Collected data:

*** Begin section ***

Lemma kmalloc_az_page s :
  hhdm_offset ≤ m_placement s → next_page s + 0x1000 ≤ dm_size →
  kmalloc_az PAGE_SIZE s =
    Ok (next_page s + hhdm_offset,
        set_mem (λ m, fill m (next_page s) (λ _, 0) 0 512) (grab_page s)).
Proof using BO.
  intros Hlo Hhi. boot. pose proof (page_up_spec (m_placement s)) as [Hup _].
  unfold next_page in *. unfold kmalloc_az.
  erewrite M_bind_Ok by (apply kmalloc_a_spec; unfold PAGE_SIZE; lia).
  change (Z.to_nat (PAGE_SIZE / 8)) with 512%nat.
  pose proof (memset0_fill 512 (grab_page s) (next_page s) 0) as Hm.
  unfold next_page, grab_page, dm_size in *.
  replace (page_up (m_placement s) + PAGE_SIZE)
    with (page_up (m_placement s) - hhdm_offset + 0x1000 + hhdm_offset) by (unfold PAGE_SIZE; lia).
  replace (page_up (m_placement s) - hhdm_offset + 8 * 0 + hhdm_offset)
    with (page_up (m_placement s)) in Hm by lia.
  erewrite M_bind_Ok by (apply Hm; lia).
  unfold mret, M_ret. do 2 f_equal. lia.
Qed.

Lemma split_huge_entry_spec s e k :
  (k ≤ 1)%nat → hhdm_offset ≤ m_placement s → next_page s + 0x1000 ≤ dm_size →
  split_huge_entry e (split_step k) s =
    Ok (next_page s,
        set_mem (λ m, fill (fill m (next_page s) (λ _, 0) 0 512) (next_page s) (split_entry e k) 0 512)
          (grab_page s)).
Proof using BO.
  intros Hk Hlo Hhi. unfold split_huge_entry.
  erewrite M_bind_Ok by (by apply kmalloc_az_page).
  pose proof (page_up_spec (m_placement s)) as [Hup _].
  erewrite M_bind_Ok by (apply fill_table_fill; boot; unfold next_page in *; lia).
  unfold mret, M_ret. rewrite v2p by (boot; unfold next_page in *; lia). done.
Qed.

(** Dropping cached translations is all [flush_tlb_all] does. *)
Lemma flush_tlb_all_spec s :
  ∃ tlb, tlb ⊆ m_tlb s ∧ flush_tlb_all s = Ok (tt, set_tlb (λ _, tlb) s).
Proof.
  destruct s as [mem pl cr3 cr4 fi tlb].
  unfold flush_tlb_all, read_cr4, read_cr3, write_cr4, write_cr3, gets, modify, mbind, M_bind.
  cbn [m_cr3 m_cr4 m_tlb m_mem]. destruct (nz (cr4 .& CR4_PGE)) eqn:E.
  - exists ∅. split; [apply map_empty_subseteq|]. change CR4_PGE with (2 ^ 7) in *.
    rewrite land_testbit_pow2 in E by lia.
    assert (Z.testbit (cr4 .& unot 64 (2 ^ 7)) 7 = false) as H1.
    { rewrite Z.land_spec. by rewrite andb_false_r. }
    cbn [m_cr4]. rewrite H1, E. cbn [m_cr4 set_cr4 set_tlb bool_decide decide_rel bool_eq_dec].
    by rewrite H1.
  - eexists. split; [|done]. apply map_filter_subseteq.
Qed.

(** The invariant the operations keep: words are 64-bit, the tables under [root]
    are a tree outside the free heap, which ends at [hi] inside the direct map. *)
Record pg_inv (root hi : Z) (s : machine) : Prop := {
  pi_words : words (m_mem s);
  pi_wf : pt_wf (m_mem s) root (m_placement s - hhdm_offset) hi dm_size;
  pi_hi : hi ≤ dm_size;
  pi_lo : hhdm_offset ≤ m_placement s;
}.

(** The word at [a] is in none of the tables. *)
Definition apart (root : Z) (m : gmap Z Z) (a : Z) : Prop :=
  ∀ v j t, (j, t) ∈ trail m 3 root v → ¬ (t ≤ a < t + 0x1000).

(** [s'] is [s] with up to [n] more page tables: no translation differs, the
    registers are the same, the TLB holds nothing new, and memory differs in the
    tables and in what was taken from the heap only. *)
Record pg_grow (root n : Z) (s s' : machine) : Prop := {
  pg_translate w : translate (m_mem s') root w = translate (m_mem s) root w;
  pg_cr3 : m_cr3 s' = m_cr3 s;
  pg_if : m_if s' = m_if s;
  pg_tlb : m_tlb s' ⊆ m_tlb s;
  pg_placement : m_placement s ≤ m_placement s';
  pg_next : next_page s' ≤ next_page s + n * 0x1000;
  pg_frame a : apart root (m_mem s) a →
    ¬ (m_placement s - hhdm_offset ≤ a < m_placement s' - hhdm_offset) →
    rd (m_mem s') a = rd (m_mem s) a ∧ apart root (m_mem s') a;
}.

Lemma pg_grow_refl root n s : 0 ≤ n → pg_grow root n s s.
Proof. intros. by split; try lia. Qed.

Lemma pg_grow_trans root n1 n2 s1 s2 s3 :
  pg_grow root n1 s1 s2 → pg_grow root n2 s2 s3 → pg_grow root (n1 + n2) s1 s3.
Proof.
  intros [A1 A2 A3 A4 A5 A6 A7] [B1 B2 B3 B4 B5 B6 B7].
  split; [congruence|congruence|congruence|by etrans|lia|lia|].
  intros a Ha Hn. destruct (A7 a Ha ltac:(lia)) as [E1 Ha2].
  destruct (B7 a Ha2 ltac:(lia)) as [E2 Ha3]. split; [congruence|done].
Qed.

Lemma next_page_grab s (f : gmap Z Z → gmap Z Z) :
  hhdm_offset ≤ m_placement s →
  m_placement s - hhdm_offset ≤ next_page s ∧
  next_page (set_mem f (grab_page s)) = next_page s + 0x1000.
Proof using BO.
  intros Hlo. pose proof (page_up_spec (m_placement s)) as [Hup Ha]. unfold grab_page, next_page.
  cbn [m_placement set_mem set_placement]. split; [lia|].
  replace (page_up (m_placement s) - hhdm_offset + 0x1000 + hhdm_offset)
    with (page_up (m_placement s) + 0x1000) by lia.
  unfold page_up in *.
  assert (((m_placement s + 0xFFF) / 0x1000 * 0x1000 + 0x1000 + 0xFFF) / 0x1000 =
          (m_placement s + 0xFFF) / 0x1000 + 1) as ->; [|lia].
  symmetry. apply (Z.div_unique _ _ _ 0xFFF); lia.
Qed.

(** ** One level of the walk *)

(** Splitting is what [next_table] does at the levels where pages can be huge. *)
Definition split_of (k : nat) : option Z := if (k <? 2)%nat then Some (split_step k) else None.

Section next_table.
Context (root hi : Z) (s : machine) (Hinv : pg_inv root hi s).
Context (v : Z) (k : nat) (t : Z).
Context (Hin : (S k, t) ∈ trail (m_mem s) 3 root v).
Context (Hroom : next_page s + 0x1000 ≤ hi).
Abbreviation x := (t + 8 * index (S k) v).
Abbreviation f := (next_page s).

Lemma nt_entry_dm : 0 ≤ x < dm_size ∧ (x < f ∨ f + 0x1000 ≤ x).
Proof using BO Hinv Hin Hroom.
  pose proof (wf_place _ _ _ _ _ (pi_wf _ _ _ Hinv) _ _ _ Hin).
  pose proof (index_bound (S k) v). pose proof (pi_lo _ _ _ Hinv).
  pose proof (next_page_grab s id (pi_lo _ _ _ Hinv)). lia.
Qed.

(** The new entry, whose address is the fresh table and whose kind is a table. *)
Definition grown (e' : Z) (g : Z → Z) (m : gmap Z Z) : gmap Z Z :=
  <[x := e']> (fill m f g 0 512).

Lemma grown_x e' g m : rd (grown e' g m) x = e'.
Proof. apply rd_insert_eq. Qed.

Lemma grown_page e' g m i : 0 ≤ i < 512 → rd (grown e' g m) (f + 8 * i) = g i.
Proof using BO Hinv Hin Hroom.
  intros Hi. unfold grown. pose proof nt_entry_dm as [_ Hx].
  rewrite rd_insert_ne by lia. apply rd_fill_in. lia.
Qed.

*** End section ***

= WHAT THE TASK REQUIRES =
Scan the records above for the word "boot". Show each line in which it appears.

= TASK OUTPUT =
  intros Hlo Hhi. boot. pose proof (page_up_spec (m_placement s)) as [Hup _].
  erewrite M_bind_Ok by (apply fill_table_fill; boot; unfold next_page in *; lia).
  unfold mret, M_ret. rewrite v2p by (boot; unfold next_page in *; lia). done.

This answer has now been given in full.